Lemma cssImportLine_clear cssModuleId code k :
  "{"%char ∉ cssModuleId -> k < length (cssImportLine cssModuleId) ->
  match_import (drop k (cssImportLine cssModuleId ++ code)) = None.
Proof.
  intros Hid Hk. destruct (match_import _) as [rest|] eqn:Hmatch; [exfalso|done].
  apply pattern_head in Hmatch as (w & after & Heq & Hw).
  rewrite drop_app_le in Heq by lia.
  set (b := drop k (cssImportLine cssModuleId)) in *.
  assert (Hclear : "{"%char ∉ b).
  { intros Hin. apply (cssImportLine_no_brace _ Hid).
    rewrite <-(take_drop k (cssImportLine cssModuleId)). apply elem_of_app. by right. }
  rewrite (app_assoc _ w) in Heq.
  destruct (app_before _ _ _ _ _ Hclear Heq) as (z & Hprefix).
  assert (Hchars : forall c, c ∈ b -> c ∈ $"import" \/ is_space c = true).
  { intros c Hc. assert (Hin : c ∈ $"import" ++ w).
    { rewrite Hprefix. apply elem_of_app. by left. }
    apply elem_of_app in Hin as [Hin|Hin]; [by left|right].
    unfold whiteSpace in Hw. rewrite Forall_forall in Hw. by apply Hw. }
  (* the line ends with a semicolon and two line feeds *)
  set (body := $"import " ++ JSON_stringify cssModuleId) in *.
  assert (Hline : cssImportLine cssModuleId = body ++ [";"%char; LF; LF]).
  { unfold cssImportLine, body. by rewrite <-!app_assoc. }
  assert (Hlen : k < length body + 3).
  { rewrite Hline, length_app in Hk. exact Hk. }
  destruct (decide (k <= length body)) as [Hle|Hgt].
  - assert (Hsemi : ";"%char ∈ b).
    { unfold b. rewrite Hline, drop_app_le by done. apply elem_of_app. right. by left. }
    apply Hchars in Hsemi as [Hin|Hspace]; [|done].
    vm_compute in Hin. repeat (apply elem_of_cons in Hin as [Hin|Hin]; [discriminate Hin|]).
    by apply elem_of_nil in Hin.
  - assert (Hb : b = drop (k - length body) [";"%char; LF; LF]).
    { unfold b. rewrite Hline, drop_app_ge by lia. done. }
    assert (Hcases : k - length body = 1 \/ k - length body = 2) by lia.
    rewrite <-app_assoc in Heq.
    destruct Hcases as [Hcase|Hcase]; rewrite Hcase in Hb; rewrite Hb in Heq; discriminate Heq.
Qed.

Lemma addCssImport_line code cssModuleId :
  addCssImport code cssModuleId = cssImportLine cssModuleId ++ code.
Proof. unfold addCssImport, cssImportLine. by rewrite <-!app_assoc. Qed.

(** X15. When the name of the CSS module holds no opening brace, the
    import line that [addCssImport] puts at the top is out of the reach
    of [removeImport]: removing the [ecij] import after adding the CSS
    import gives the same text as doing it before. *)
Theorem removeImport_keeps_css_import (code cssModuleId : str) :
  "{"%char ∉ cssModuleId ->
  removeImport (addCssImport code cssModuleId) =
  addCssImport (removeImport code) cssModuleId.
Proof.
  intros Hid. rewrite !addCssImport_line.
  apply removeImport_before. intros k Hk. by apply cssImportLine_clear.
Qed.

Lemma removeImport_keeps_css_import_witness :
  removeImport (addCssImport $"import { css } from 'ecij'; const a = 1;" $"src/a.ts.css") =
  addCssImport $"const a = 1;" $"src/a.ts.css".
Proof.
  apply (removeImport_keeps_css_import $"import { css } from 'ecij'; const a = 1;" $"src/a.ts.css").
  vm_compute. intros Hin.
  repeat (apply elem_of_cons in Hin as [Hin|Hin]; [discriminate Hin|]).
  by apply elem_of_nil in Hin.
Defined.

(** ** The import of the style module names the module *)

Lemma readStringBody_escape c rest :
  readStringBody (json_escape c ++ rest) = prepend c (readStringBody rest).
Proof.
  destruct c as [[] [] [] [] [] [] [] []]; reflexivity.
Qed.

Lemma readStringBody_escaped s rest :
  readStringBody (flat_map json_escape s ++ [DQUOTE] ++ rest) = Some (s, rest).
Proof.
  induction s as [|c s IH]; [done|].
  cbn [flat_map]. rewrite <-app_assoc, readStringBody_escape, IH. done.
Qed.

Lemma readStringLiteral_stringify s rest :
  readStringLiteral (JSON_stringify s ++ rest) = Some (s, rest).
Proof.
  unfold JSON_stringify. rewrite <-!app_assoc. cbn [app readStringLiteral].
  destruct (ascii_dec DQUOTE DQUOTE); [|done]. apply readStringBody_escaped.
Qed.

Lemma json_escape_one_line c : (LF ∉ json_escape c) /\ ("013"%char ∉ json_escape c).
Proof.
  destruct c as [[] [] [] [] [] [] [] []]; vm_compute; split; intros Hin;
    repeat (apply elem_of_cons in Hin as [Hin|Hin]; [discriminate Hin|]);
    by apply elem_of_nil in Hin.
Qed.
+===+
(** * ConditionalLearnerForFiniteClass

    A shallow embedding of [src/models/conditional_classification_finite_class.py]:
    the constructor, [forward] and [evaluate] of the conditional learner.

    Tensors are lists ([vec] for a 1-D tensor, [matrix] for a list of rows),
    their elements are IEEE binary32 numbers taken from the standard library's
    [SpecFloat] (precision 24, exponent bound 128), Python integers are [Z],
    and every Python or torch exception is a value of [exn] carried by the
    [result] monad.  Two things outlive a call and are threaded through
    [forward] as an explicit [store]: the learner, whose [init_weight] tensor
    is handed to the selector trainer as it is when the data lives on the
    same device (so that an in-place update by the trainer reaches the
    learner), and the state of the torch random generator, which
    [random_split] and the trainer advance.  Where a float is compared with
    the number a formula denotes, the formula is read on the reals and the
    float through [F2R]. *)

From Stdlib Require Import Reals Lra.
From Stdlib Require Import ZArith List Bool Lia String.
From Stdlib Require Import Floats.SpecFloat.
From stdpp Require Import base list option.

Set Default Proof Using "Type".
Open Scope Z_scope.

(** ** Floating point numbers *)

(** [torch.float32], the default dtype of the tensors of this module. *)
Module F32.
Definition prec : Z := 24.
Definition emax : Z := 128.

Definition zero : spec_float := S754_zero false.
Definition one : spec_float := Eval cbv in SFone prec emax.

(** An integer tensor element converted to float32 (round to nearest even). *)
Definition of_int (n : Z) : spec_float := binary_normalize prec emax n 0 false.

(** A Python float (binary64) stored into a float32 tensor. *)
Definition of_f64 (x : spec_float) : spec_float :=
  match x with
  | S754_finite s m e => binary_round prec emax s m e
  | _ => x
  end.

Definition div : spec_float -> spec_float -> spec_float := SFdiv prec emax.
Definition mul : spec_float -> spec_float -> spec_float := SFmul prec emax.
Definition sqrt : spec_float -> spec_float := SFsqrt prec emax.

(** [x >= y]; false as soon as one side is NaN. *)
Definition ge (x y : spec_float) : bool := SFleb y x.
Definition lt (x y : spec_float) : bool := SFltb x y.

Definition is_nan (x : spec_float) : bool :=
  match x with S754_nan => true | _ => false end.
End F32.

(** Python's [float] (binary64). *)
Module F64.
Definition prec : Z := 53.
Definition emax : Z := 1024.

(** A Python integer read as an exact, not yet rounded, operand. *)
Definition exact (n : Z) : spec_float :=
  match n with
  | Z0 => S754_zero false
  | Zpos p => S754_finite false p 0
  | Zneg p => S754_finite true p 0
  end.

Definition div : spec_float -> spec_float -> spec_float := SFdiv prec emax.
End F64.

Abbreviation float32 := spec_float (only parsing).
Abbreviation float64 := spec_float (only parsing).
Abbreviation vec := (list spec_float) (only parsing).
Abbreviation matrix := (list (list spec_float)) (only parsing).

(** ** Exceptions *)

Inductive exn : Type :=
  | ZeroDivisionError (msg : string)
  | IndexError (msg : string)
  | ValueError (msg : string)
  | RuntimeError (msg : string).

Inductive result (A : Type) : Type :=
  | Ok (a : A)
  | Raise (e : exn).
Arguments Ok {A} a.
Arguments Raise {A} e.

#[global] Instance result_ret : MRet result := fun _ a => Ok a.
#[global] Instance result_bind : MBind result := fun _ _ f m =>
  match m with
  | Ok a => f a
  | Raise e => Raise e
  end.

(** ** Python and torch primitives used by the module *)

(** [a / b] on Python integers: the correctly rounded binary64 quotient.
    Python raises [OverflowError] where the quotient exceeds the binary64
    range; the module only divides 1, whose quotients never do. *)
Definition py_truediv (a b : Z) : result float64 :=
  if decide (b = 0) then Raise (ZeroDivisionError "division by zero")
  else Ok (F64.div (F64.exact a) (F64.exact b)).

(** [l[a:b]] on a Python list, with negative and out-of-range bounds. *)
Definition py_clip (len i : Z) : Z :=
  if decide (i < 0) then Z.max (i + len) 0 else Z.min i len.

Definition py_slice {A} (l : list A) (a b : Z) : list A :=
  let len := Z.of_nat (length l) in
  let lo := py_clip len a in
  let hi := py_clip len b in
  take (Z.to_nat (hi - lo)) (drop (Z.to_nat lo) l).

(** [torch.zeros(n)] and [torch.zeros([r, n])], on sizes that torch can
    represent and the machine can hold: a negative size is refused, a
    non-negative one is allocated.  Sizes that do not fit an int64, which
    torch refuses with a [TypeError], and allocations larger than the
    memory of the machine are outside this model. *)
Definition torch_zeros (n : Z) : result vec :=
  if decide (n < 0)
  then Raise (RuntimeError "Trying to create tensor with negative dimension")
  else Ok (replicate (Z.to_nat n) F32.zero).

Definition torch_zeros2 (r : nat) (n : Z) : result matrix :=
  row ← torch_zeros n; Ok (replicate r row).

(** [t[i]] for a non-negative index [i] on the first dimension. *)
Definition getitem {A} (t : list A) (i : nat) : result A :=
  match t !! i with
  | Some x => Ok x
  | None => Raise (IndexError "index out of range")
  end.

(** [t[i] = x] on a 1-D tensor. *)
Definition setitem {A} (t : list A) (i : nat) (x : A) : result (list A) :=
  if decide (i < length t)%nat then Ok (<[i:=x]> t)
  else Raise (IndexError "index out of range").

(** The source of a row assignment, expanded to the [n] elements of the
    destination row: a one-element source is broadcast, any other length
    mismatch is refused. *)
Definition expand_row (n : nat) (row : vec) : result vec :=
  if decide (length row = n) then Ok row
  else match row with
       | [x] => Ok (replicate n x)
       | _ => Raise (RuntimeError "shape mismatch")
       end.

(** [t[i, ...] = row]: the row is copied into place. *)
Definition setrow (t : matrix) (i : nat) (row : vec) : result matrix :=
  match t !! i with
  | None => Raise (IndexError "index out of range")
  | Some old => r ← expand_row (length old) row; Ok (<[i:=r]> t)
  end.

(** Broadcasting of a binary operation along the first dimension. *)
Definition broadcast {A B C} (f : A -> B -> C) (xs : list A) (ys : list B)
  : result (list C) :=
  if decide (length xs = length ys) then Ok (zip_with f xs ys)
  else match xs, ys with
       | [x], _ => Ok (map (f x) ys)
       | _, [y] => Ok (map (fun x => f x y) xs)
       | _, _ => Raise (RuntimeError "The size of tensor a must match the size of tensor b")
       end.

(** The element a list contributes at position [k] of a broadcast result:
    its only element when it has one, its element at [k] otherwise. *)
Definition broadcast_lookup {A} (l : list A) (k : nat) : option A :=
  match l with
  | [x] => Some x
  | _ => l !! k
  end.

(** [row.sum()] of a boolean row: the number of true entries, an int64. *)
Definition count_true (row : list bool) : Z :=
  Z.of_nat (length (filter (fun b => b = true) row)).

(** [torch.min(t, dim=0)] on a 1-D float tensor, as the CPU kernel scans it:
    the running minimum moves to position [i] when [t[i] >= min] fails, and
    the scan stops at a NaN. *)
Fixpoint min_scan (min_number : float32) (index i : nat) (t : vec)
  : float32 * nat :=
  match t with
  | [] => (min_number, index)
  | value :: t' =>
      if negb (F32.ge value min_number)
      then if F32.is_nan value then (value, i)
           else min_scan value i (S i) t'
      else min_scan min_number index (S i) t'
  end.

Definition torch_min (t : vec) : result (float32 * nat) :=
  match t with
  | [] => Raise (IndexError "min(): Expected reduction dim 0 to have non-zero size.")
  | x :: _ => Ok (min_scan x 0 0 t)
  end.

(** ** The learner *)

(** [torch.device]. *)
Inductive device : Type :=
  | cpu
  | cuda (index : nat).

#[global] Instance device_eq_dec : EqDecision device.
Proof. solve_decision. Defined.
+===+
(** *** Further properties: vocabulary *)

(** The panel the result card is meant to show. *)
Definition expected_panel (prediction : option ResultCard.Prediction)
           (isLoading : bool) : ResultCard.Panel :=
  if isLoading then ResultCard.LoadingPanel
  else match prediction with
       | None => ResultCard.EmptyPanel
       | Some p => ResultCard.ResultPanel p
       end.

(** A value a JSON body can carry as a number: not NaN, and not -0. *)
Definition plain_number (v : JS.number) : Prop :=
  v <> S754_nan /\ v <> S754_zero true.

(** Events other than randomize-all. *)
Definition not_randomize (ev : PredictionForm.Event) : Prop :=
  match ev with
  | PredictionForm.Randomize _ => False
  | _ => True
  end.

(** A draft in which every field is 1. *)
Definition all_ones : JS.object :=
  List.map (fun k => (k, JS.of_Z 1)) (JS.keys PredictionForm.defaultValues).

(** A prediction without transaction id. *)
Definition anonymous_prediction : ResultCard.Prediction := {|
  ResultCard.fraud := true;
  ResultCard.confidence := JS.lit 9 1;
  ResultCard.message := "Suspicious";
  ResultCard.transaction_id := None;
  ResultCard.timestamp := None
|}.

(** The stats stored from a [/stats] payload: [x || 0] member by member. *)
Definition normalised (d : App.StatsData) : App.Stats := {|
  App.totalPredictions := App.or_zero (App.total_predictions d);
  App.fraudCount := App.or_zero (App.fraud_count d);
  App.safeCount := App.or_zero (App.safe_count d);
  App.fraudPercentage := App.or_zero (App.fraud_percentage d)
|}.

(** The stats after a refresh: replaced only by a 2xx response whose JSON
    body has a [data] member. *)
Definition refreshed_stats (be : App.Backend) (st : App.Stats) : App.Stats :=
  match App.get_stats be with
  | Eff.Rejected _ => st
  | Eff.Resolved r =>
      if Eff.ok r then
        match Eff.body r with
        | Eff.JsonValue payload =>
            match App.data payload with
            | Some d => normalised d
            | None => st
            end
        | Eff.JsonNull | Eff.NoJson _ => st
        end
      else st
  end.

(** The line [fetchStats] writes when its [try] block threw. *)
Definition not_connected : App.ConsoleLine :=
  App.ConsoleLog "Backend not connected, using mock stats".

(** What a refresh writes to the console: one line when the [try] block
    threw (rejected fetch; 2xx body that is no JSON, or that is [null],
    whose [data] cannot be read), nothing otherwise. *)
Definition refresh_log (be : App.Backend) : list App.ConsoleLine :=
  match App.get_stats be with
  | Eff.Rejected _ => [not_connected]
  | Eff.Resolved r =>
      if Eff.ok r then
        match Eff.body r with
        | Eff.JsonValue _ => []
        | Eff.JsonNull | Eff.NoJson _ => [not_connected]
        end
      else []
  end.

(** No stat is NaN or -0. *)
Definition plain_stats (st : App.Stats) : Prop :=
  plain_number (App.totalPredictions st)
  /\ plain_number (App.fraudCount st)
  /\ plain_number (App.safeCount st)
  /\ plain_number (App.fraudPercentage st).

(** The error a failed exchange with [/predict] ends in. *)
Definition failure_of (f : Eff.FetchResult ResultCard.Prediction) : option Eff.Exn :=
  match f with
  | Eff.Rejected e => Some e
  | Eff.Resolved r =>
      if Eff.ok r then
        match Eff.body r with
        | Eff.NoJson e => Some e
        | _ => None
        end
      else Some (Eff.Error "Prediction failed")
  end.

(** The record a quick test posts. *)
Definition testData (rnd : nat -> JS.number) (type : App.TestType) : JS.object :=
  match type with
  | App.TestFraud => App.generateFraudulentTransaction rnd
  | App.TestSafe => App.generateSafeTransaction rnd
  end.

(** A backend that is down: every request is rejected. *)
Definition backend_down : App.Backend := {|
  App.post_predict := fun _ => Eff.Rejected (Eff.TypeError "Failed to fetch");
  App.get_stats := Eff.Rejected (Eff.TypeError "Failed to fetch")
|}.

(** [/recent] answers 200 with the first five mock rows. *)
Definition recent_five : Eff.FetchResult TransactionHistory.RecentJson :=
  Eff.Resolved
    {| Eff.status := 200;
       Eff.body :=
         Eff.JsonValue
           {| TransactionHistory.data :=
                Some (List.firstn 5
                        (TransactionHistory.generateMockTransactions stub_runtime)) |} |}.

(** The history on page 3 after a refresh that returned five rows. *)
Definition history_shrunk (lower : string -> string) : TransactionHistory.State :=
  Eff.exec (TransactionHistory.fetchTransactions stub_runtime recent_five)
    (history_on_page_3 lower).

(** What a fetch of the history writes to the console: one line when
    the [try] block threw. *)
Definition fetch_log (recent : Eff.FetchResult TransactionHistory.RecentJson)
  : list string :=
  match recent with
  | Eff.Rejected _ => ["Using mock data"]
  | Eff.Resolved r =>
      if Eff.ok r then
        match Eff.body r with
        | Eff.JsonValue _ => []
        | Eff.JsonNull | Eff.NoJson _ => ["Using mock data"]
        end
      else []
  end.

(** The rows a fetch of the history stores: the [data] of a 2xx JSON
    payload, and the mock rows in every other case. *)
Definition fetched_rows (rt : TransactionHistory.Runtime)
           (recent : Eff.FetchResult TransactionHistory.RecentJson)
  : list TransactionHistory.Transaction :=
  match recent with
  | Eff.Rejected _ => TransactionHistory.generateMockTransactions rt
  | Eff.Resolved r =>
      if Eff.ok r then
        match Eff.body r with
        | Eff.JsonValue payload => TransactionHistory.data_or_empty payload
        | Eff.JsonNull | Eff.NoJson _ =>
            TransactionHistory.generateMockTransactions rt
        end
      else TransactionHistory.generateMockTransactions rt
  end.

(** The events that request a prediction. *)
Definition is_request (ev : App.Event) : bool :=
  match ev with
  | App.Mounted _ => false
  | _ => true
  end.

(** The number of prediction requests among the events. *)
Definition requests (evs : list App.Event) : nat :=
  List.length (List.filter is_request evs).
+===+
The task »
Tally the lines of the data that contain the string "range" and report the total alone.

Your response »
5